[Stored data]
Lemma inet_ntop_short ip : strlen (inet_ntop ip) < 16.
Proof.
  unfold inet_ntop.
  destruct (octet_ok _ (Z.mod_pos_bound ip 256 eq_refl)) as [_ L0]. destruct (octet_ok _ (Z.mod_pos_bound (ip / 256) 256 eq_refl)) as [_ L1].
  destruct (octet_ok _ (Z.mod_pos_bound (ip / 65536) 256 eq_refl)) as [_ L2]. destruct (octet_ok _ (Z.mod_pos_bound (ip / 16777216) 256 eq_refl)) as [_ L3].
  unfold strlen in *. rewrite !length_app_string. cbn [String.length]. lia.
Qed.

Lemma inet_ntop_ok ip : 0 <= ip < 2 ^ 32 -> strlen (inet_ntop ip) < 16 /\ inet_pton (inet_ntop ip) = Some ip.
Proof.
  intros Hip. split; [apply inet_ntop_short|]. unfold inet_ntop.
  pose proof (Z.mod_pos_bound ip 256 eq_refl) as B0. pose proof (Z.mod_pos_bound (ip / 256) 256 eq_refl) as B1.
  pose proof (Z.mod_pos_bound (ip / 65536) 256 eq_refl) as B2. pose proof (Z.mod_pos_bound (ip / 16777216) 256 eq_refl) as B3.
  destruct (octet_ok _ B0) as [P0 _].
  unfold inet_pton. rewrite (pton_octet_app _ _ _ (ip mod 256) _ P0) by done. cbn [mbind option_bind].
  rewrite <- (app_string_nil (fmt_u (ip / 16777216 mod 256))).
  rewrite (pton_rest_octet 2 _ _ [ip / 65536 mod 256; ip / 16777216 mod 256]); [|done|done|].
  - cbn [mbind option_bind]. f_equal. pose proof (Z.div_mod ip 256). pose proof (Z.div_mod (ip / 256) 256).
    pose proof (Z.div_mod (ip / 65536) 256). rewrite !Z.div_div in * by lia. change (256 * 256) with 65536 in *.
    change (65536 * 256) with 16777216 in *.
    assert (ip / 16777216 < 256) by (apply Z.div_lt_upper_bound; lia).
    assert (0 <= ip / 16777216) by (apply Z.div_pos; lia).
    rewrite (Z.mod_small (ip / 16777216)) by lia. lia.
  - apply pton_rest_octet; [done|done|]. by apply pton_rest_octet.
Qed.

(** Different addresses have different texts. *)
Lemma inet_ntop_inj a b : 0 <= a < 2 ^ 32 -> 0 <= b < 2 ^ 32 -> inet_ntop a = inet_ntop b -> a = b.
Proof.
  intros Ha Hb Heq. destruct (inet_ntop_ok a Ha) as [_ E1]. destruct (inet_ntop_ok b Hb) as [_ E2]. congruence.
Qed.

Lemma connection_ip_ok conn : 0 <= conn_addr conn < 2 ^ 32 -> tcp_connection_ip conn 16 = Some (inet_ntop (conn_addr conn)).
Proof.
  intros Hip. unfold tcp_connection_ip. cbn [Z.eqb]. by rewrite (proj2 (Z.ltb_lt _ _)) by (by apply inet_ntop_ok).
Qed.

(** The textual address that the client lock keeps and compares is
    faithful: it fits the 16 bytes of its buffer, and reading it back gives
    the address. *)
Theorem inet_roundtrip (conn : tcp_connection_t) :
  0 <= conn_addr conn < 2 ^ 32 ->
  exists s, tcp_connection_ip conn 16 = Some s /\ inet_pton s = Some (conn_addr conn).
Proof.
  intros Hip. exists (inet_ntop (conn_addr conn)). split; [by apply connection_ip_ok|by apply inet_ntop_ok].
Qed.

(** ** A process to run the server in

    Descriptors from 3 up, a script of [select] answers and a list of peers. *)

Record sim_os := mk_os { so_open : list Z; so_script : list select_answer; so_peers : list Z }.

Definition so_fresh (c : sim_os) : option Z := List.find (fun fd => negb (in_set fd (so_open c))) (seqZ 3 1021).

Definition so_allocate (c : sim_os) : Z * sim_os :=
  match so_fresh c with
  | Some fd => (fd, mk_os (fd :: so_open c) (so_script c) (so_peers c))
  | None => (-1, c)
  end.

#[export] Instance sim_tcp_os : TcpOs sim_os := {
  os_socket := so_allocate;
  os_setsockopt _ _ _ c := (0, c);
  os_bind _ _ c := (0, c);
  os_listen _ _ c := (0, c);
  os_select _ _ _ _ c :=
    match so_script c with
    | a :: l => (a, mk_os (so_open c) l (so_peers c))
    | [] => (mk_select 0 false [] [], c)
    end;
  os_accept _ c :=
    let '(fd, c') := so_allocate c in ((fd, u32 (hd 0 (so_peers c))), mk_os (so_open c') (so_script c') (tl (so_peers c')));
  os_close fd c := (0, mk_os (List.filter (fun x => negb (x =? fd)) (so_open c)) (so_script c) (so_peers c));
  os_time c := (1000, c)
}.

Definition so_fds (c : sim_os) : gset Z := list_to_set (List.filter fd_ok (so_open c)).

Lemma so_fds_spec c fd : fd ∈ so_fds c <-> In fd (so_open c) /\ fd_ok fd = true.
Proof. unfold so_fds. by rewrite elem_of_list_to_set, list_elem_of_In, filter_In. Qed.

Lemma in_set_spec fd l : in_set fd l = true <-> In fd l.
Proof.
  unfold in_set. rewrite existsb_exists. split; [|by exists fd; rewrite Z.eqb_refl].
  intros (x & Hx & Heq). apply Z.eqb_eq in Heq as ->. done.
Qed.
Definition lift_ws {A} (call : sim_os -> A * sim_os) (w : sim_ws) : A * sim_ws :=
  let '(a, o) := call (ws_os w) in (a, mk_ws o (ws_link w) (ws_signals w)).

#[export] Instance sim_ws_os : TcpOs sim_ws := {
  os_socket := lift_ws os_socket;
  os_setsockopt fd o v := lift_ws (os_setsockopt fd o v);
  os_bind fd p := lift_ws (os_bind fd p);
  os_listen fd n := lift_ws (os_listen fd n);
  os_select n r e t := lift_ws (os_select n r e t);
  os_accept fd := lift_ws (os_accept fd);
  os_close fd := lift_ws (os_close fd);
  os_time := lift_ws os_time
}.

#[export] Instance sim_ws_sockets : Sockets sim_ws := {
  sock_read fd n w := let '(r, l) := sock_read fd n (ws_link w) in (r, mk_ws (ws_os w) l (ws_signals w));
  sock_write fd d w := let '(r, l) := sock_write fd d (ws_link w) in (r, mk_ws (ws_os w) l (ws_signals w));
  sock_quickack fd w := mk_ws (ws_os w) (sock_quickack fd (ws_link w)) (ws_signals w);
  read_blocks fd n w := read_blocks fd n (ws_link w);
  write_blocks fd d w := write_blocks fd d (ws_link w)
}.

#[export] Instance sim_ws_arrived : Signals sim_ws := {
  arrived w := (hd [] (ws_signals w), mk_ws (ws_os w) (ws_link w) (tl (ws_signals w)))
}.

(** An instance locked to 10.1.9.7 until second 1005, with nobody connected,
    whose next client sends an unknown command. *)
Definition sim_client : Z := hd 0 sim_peers.
Definition sim_inst : xvc_instance_config_t := default_instance 0.
Definition sim_istate (until : Z) (active : option nat) : istate world sim_ws :=
  mk_istate (mk_globals true false) (inet_ntop sim_client) until true active
    (mk_xstate xvc_zero (mk_mem ∅ 0 [] (fun _ _ => 0)) sim_cable (mk_ws sim_env (mk_link [0x7a; 0x7a] []) [])).
(* ===== verification/InstanceFrame.v ===== *)
(** An instance gives back what it takes.

    The descriptors of the process and the handles of the driver over a whole
    run of an instance: the protocol handler and the callbacks leave both
    alone (by the frame rules), the server closes what it opened, and the
    adapter returns its handle. *)

From S2P Require Import Prelude Outcome Frame Memory CString D2xx MpsseBuffer MpsseScan MpsseAdapter.
From S2P Require Import SimDevice HandleFrame ServerFrame Config Whitelist FtdiAdapter XvcProtocol XvcServer TcpServer TcpInvariant Instance InstanceLock.
From stdpp Require Import strings gmap.
Open Scope Z_scope.

(** ** The protocol handler *)

(** A property of the handler's state that depends on neither the context nor
    the heap, and that the sockets and the adapter keep. *)
Record kept_outside {AD W} `{Adapter AD} `{Sockets W} (P : xstate AD W -> Prop) : Prop := {
  kept_inside : forall s c m, P s -> P (s <| x_ctx := c |> <| x_mem := m |>);
  kept_read : forall fd n s, P s -> P (s <| x_w := (sock_read fd n (x_w s)).2 |>);
  kept_write : forall fd d s, P s -> P (s <| x_w := (sock_write fd d (x_w s)).2 |>);
  kept_quickack : forall fd s, P s -> P (s <| x_w := sock_quickack fd (x_w s) |>);
  kept_period : forall p, preserves P (on_adapter (ad_set_period p));
  kept_scan : forall tms tdi tdo n, preserves P (on_adapter (ad_scan tms tdi tdo n))
}.

Section Handler.
Context {AD W : Type} `{Adapter AD} `{Sockets W} (P : xstate AD W -> Prop) (HP : kept_outside P).
#[local] Abbreviation kept := (preserves P).

Lemma set_xctx_kept f : kept (set_xctx f).
Proof. apply preserves_modify. intros s Hs. destruct s as [c m ad w]. exact (kept_inside P HP _ (f c) m Hs). Qed.

Lemma xheap_kept f : kept (xheap f).
Proof.
  intros s a s' Hs. unfold xheap. destruct (f (x_mem s)) as [m|]; [|done]. intros [= <- <-].
  destruct s as [c m0 ad w]. exact (kept_inside P HP _ c m Hs).
Qed.

Lemma xmalloc_kept n : kept (xmalloc n).
Proof.
  intros s a s' Hs. unfold xmalloc. destruct (malloc (x_mem s) n) as [p m]. intros [= <- <-].
  destruct s as [c m0 ad w]. exact (kept_inside P HP _ c m Hs).
Qed.

Lemma xload_kept f : kept (xload f).
Proof. intros s a s' Hs. unfold xload. destruct (f (x_mem s)); [|done]. by intros [= <- <-]. Qed.

Lemma xbytes_kept p n : kept (xbytes p n).
Proof. intros s a s' Hs. unfold xbytes. destruct (load_bytes (x_mem s) p n); [|done]. by intros [= <- <-]. Qed.

(** The socket loops run on the sockets alone. *)
Lemma on_socket_kept {A} (op : M W A) :
  (forall s : xstate AD W, preserves (fun w => P (s <| x_w := w |>)) op) -> kept (on_socket op).
Proof.
  intros Hop. apply preserves_zoom. intros s a w Hs Hw. specialize (Hop s (x_w s) a w). apply Hop; [|done].
  by destruct s.
Qed.

Lemma read_exact_kept fd n : kept (on_socket (xvc_read_exact fd n)).
Proof.
  apply on_socket_kept. intros s. unfold xvc_read_exact, read_step. frame; intros w a w' Hw; unfold sock, may_block.
  2: { intros [= <- <-]. exact (kept_quickack P HP fd _ Hw). }
  destruct (read_blocks _ _ w); [done|].
  match goal with |- context [sock_read fd ?k w] => pose proof (kept_read P HP fd k _ Hw) as Hr end. cbn in Hr.
  destruct (sock_read fd _ w) as [d w1]. by intros [= <- <-].
Qed.

Lemma write_exact_kept fd buf n : kept (on_socket (xvc_write_exact fd buf n)).
Proof.
  apply on_socket_kept. intros s. unfold xvc_write_exact, write_step. frame. intros w a w' Hw. unfold may_block.
  destruct (write_blocks _ _ w); [done|].
  match goal with |- context [sock_write fd ?d w] => pose proof (kept_write P HP fd d _ Hw) as Hr end. cbn in Hr.
  destruct (sock_write fd _ w) as [d w1]. by intros [= <- <-].
Qed.

#[local] Hint Resolve set_xctx_kept xheap_kept xmalloc_kept xload_kept xbytes_kept read_exact_kept write_exact_kept : frame.
#[local] Hint Resolve kept_period kept_scan : frame.

Lemma jtag_bytes_kept j i n : kept (jtag_bytes j i n).
Proof. revert j i. induction n as [|n IH]; intros j i; cbn [jtag_bytes]; unfold xctx; frame. Qed.
#[local] Hint Resolve jtag_bytes_kept : frame.

Lemma handle_command_kept info freq u : kept (handle_command info freq u).
Proof.
  unfold handle_command, handle_getinfo, handle_settck, handle_shift, shift_length, shift_vectors, movement, shift_reply,
    bogus_movement, track_jtag, note_tlr, read_cmd, read_vectors, send_reply, loop_condition, xctx. frame.
Qed.
#[local] Hint Resolve handle_command_kept : frame.

Lemma xvc_free_kept : kept xvc_free.
Proof. unfold xvc_free, xctx. frame. Qed.

Lemma xvc_handle_kept fd ftdi size freq : kept (xvc_handle fd ftdi size freq).
Proof. unfold xvc_handle, xvc_init, xctx. frame. Qed.
End Handler.

(** ** The callbacks *)

(** What the process relies on besides TcpInvariant.v: reading, writing and
    signals touch no descriptor. *)
Class QuietIo (W : Type) `{TcpOsLaws W} `{Sockets W} `{Signals W} : Prop := {
  read_fds : forall fd n w, open_fds (sock_read fd n w).2 = open_fds w;
  write_fds : forall fd d w, open_fds (sock_write fd d w).2 = open_fds w;
  quickack_fds : forall fd w, open_fds (sock_quickack fd w) = open_fds w;
  arrived_fds : forall w, open_fds (arrived w).2 = open_fds w
}.

Section Callbacks.
Context {WD WS : Type} `{D2XX WD} `{TcpOs WS} `{Sockets WS} `{Signals WS}.
Context (config : xvc_instance_config_t) (R : ftdi_context * WD -> WS -> Prop).

(** A property of the adapter and the operating system. *)
Definition xvc_keeps (x : xstate (ftdi_context * WD) WS) : Prop := R (x_ad x) (x_w x).
Definition process_keeps (s : istate WD WS) : Prop := xvc_keeps (i_x s).
#[local] Abbreviation kept := (preserves process_keeps).

Context (Hx : kept_outside xvc_keeps) (Htime : forall ad w, R ad w -> R ad (os_time w).2).

Lemma set_ictx_kept f : (forall s, i_x (f s) = i_x s) -> kept (set_ictx f).
Proof. intros Hf. apply preserves_modify. intros s Hs. unfold process_keeps. by rewrite Hf. Qed.

Lemma time_null_kept : kept time_null.
Proof.
  intros s a s' Hs. unfold time_null. cbn [os_time process_os]. unfold lift_os.
  pose proof (Htime _ _ Hs) as Ht. destruct (os_time (x_w (i_x s))) as [t w]. by intros [= <- <-].
Qed.

Lemma on_xvc_kept {A} (op : M (xstate (ftdi_context * WD) WS) A) : preserves xvc_keeps op -> kept (on_xvc op).
Proof. intros Hop. apply preserves_zoom. intros s a x Hs E1. by apply (Hop (i_x s) a x Hs). Qed.

#[local] Hint Resolve time_null_kept : frame.
#[local] Hint Extern 2 (preserves _ (set_ictx _)) => apply set_ictx_kept; intros; reflexivity : frame.
#[local] Hint Extern 2 (preserves _ (on_xvc (xvc_handle _ _ _ _))) => apply on_xvc_kept, xvc_handle_kept; assumption : frame.
#[local] Hint Extern 2 (preserves _ (on_xvc xvc_close)) => apply on_xvc_kept, preserves_ret : frame.
#[local] Hint Extern 2 (preserves _ (on_xvc xvc_free)) => apply on_xvc_kept, xvc_free_kept; assumption : frame.

Lemma on_client_connect_kept i c : kept (on_client_connect config i c).
Proof.
  unfold on_client_connect, is_lock_expired, client_ip_matches, set_client_lock, release_client_lock, client_ip, ictx. frame.
Qed.

Lemma on_client_data_kept i c : kept (on_client_data config i c).
Proof. unfold on_client_data, ictx. frame. Qed.

Lemma on_client_disconnect_kept i c : kept (on_client_disconnect config i c).
Proof. unfold on_client_disconnect, set_client_lock, client_ip, ictx. frame. Qed.
End Callbacks.

(** ** A run *)

Section Run.
Context {WD WS : Type} `{DriverHandles WD} `{!DriverReads WD} `{QuietIo WS}.
Context (config : xvc_instance_config_t).

(** The system calls of the process are those of the operating system. *)
#[export] Program Instance process_os_laws : TcpOsLaws (istate WD WS) := { open_fds s := open_fds (x_w (i_x s)) }.
Next Obligation.
  intros s r s'. cbn [os_socket process_os]. unfold lift_os. pose proof (socket_fds (x_w (i_x s))) as Hl.
  destruct (os_socket (x_w (i_x s))) as [r1 w1]. intros [= <- <-]. by apply (Hl r1 w1).
Qed.
Next Obligation.
  intros fd s r a s'. cbn [os_accept process_os]. unfold lift_os. pose proof (accept_fds fd (x_w (i_x s))) as Hl.
  destruct (os_accept fd (x_w (i_x s))) as [[r1 a1] w1]. intros [= <- <- <-]. by apply (Hl r1 a1 w1).
Qed.
Next Obligation. intros s fd. apply fd_limit. Qed.
Next Obligation.
  intros fd s. cbn [os_close process_os]. unfold lift_os. rewrite <- (close_fds fd (x_w (i_x s))). by destruct (os_close fd (x_w (i_x s))).
Qed.
Next Obligation.
  intros fd o v s. cbn [os_setsockopt process_os]. unfold lift_os. rewrite <- (sockopt_fds fd o v (x_w (i_x s))).
  by destruct (os_setsockopt fd o v (x_w (i_x s))).
Qed.
Next Obligation.
  intros fd p s. cbn [os_bind process_os]. unfold lift_os. rewrite <- (bind_fds fd p (x_w (i_x s))). by destruct (os_bind fd p (x_w (i_x s))).
Qed.
Next Obligation.
  intros fd n s. cbn [os_listen process_os]. unfold lift_os. rewrite <- (listen_fds fd n (x_w (i_x s))).
  by destruct (os_listen fd n (x_w (i_x s))).
Qed.
Next Obligation.
  intros n r e t s. cbn [os_select process_os]. unfold lift_os. rewrite <- (select_fds n r e t (x_w (i_x s))).
  by destruct (os_select n r e t (x_w (i_x s))).
Qed.
Next Obligation.
  intros s. cbn [os_time process_os]. unfold lift_os. rewrite <- (time_fds (x_w (i_x s))). by destruct (os_time (x_w (i_x s))).
Qed.

(** The callbacks leave the descriptors alone. *)
Definition fds_are (F : gset Z) (ad : ftdi_context * WD) (w : WS) : Prop := open_fds w = F.

Lemma fds_outside F : kept_outside (xvc_keeps (fds_are F)).
Proof.
  split; unfold xvc_keeps, fds_are; cbn.
  - done.
  - intros fd n s Hs. by rewrite read_fds.
  - intros fd d s Hs. by rewrite write_fds.
  - intros fd s Hs. by rewrite quickack_fds.
  - intros p. apply preserves_zoom. by intros s a [m ad].
  - intros tms tdi tdo n. apply preserves_zoom. by intros s a [m ad].
Qed.

#[local] Abbreviation connect := (Some (on_client_connect config)).
#[local] Abbreviation data := (Some (on_client_data config)).
#[local] Abbreviation disconnect := (Some (on_client_disconnect config)).

Lemma callbacks_quiet : quiet (C := istate WD WS) connect data disconnect.
Proof.
  assert (Ht : forall F ad w, fds_are F ad w -> fds_are F ad (os_time w).2) by (intros F ad w Hw; unfold fds_are; by rewrite time_fds).
  split; intros f i c env r env' [= <-] E1; set (F := open_fds env);
    change (process_keeps (fds_are F) env'); assert (Henv : process_keeps (fds_are F) env) by done.
  - by apply (on_client_connect_kept config (fds_are F) (Ht F) i c env r env').
  - by apply (on_client_data_kept config (fds_are F) (fds_outside F) i c env r env').
  - by apply (on_client_disconnect_kept config (fds_are F) (Ht F) i c env r env').
Qed.

(** The callbacks and the server leave the open adapter alone. *)
Definition adapter_is (l : list Z) (h : Z) (ad : ftdi_context * WD) (w : WS) : Prop := ad_holds l h ad.

Lemma adapter_outside l h : kept_outside (xvc_keeps (adapter_is l h)).
Proof.
  split; unfold xvc_keeps, adapter_is; cbn; try done.
  - intros p. apply preserves_zoom. intros s a [m ad] Hs E1. by apply (ad_set_period_kept l h p (x_mem s, x_ad s) a (m, ad)).
  - intros tms tdi tdo n. apply preserves_zoom. intros s a [m ad] Hs E1.
    by apply (ad_scan_kept l h tms tdi tdo n (x_mem s, x_ad s) a (m, ad)).
Qed.

#[local] Abbreviation adapter_kept l h := (process_keeps (adapter_is l h)).

Lemma adapter_os l h : kept_by_os (adapter_kept l h).
Proof.
  split; intros; cbn; unfold lift_os.
  all: match goal with |- context [let '(_, _) := ?x in _] => by destruct x as [? ?] end.
Qed.

Lemma adapter_callbacks l h sv :
  on_connect sv = connect -> on_data sv = data -> on_disconnect sv = disconnect ->
  kept_by_callbacks (adapter_kept l h) sv.
Proof.
  intros H1' H2' H3'. split; intros f i c Hf.
  - rewrite H1' in Hf. injection Hf as <-. by apply on_client_connect_kept.
  - rewrite H2' in Hf. injection Hf as <-. apply on_client_data_kept, adapter_outside.
  - rewrite H3' in Hf. injection Hf as <-. by apply on_client_disconnect_kept.
Qed.

(** *** The loop *)

Context (others : gset Z) (wl : whitelist_t) (l : list Z) (h : Z).
#[local] Abbreviation listening := (Listening (C := istate WD WS) (Some wl) connect data disconnect others).

(** A server that listens in a process whose adapter is open. *)
Definition at_work (s : sstate (istate WD WS)) : Prop := listening s /\ server_keeps (adapter_kept (h :: l) h) s.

- BRIEF: Write out exactly the lines from the one with "(** The callbacks and" through the end of the records above, both ends included, and leave out all other lines.

- RESULT OF THIS EXERCISE:
(** The callbacks and the server leave the open adapter alone. *)
Definition adapter_is (l : list Z) (h : Z) (ad : ftdi_context * WD) (w : WS) : Prop := ad_holds l h ad.

Lemma adapter_outside l h : kept_outside (xvc_keeps (adapter_is l h)).
Proof.
  split; unfold xvc_keeps, adapter_is; cbn; try done.
  - intros p. apply preserves_zoom. intros s a [m ad] Hs E1. by apply (ad_set_period_kept l h p (x_mem s, x_ad s) a (m, ad)).
  - intros tms tdi tdo n. apply preserves_zoom. intros s a [m ad] Hs E1.
    by apply (ad_scan_kept l h tms tdi tdo n (x_mem s, x_ad s) a (m, ad)).
Qed.

#[local] Abbreviation adapter_kept l h := (process_keeps (adapter_is l h)).

Lemma adapter_os l h : kept_by_os (adapter_kept l h).
Proof.
  split; intros; cbn; unfold lift_os.
  all: match goal with |- context [let '(_, _) := ?x in _] => by destruct x as [? ?] end.
Qed.

Lemma adapter_callbacks l h sv :
  on_connect sv = connect -> on_data sv = data -> on_disconnect sv = disconnect ->
  kept_by_callbacks (adapter_kept l h) sv.
Proof.
  intros H1' H2' H3'. split; intros f i c Hf.
  - rewrite H1' in Hf. injection Hf as <-. by apply on_client_connect_kept.
  - rewrite H2' in Hf. injection Hf as <-. apply on_client_data_kept, adapter_outside.
  - rewrite H3' in Hf. injection Hf as <-. by apply on_client_disconnect_kept.
Qed.

(** *** The loop *)

Context (others : gset Z) (wl : whitelist_t) (l : list Z) (h : Z).
#[local] Abbreviation listening := (Listening (C := istate WD WS) (Some wl) connect data disconnect others).

(** A server that listens in a process whose adapter is open. *)
Definition at_work (s : sstate (istate WD WS)) : Prop := listening s /\ server_keeps (adapter_kept (h :: l) h) s.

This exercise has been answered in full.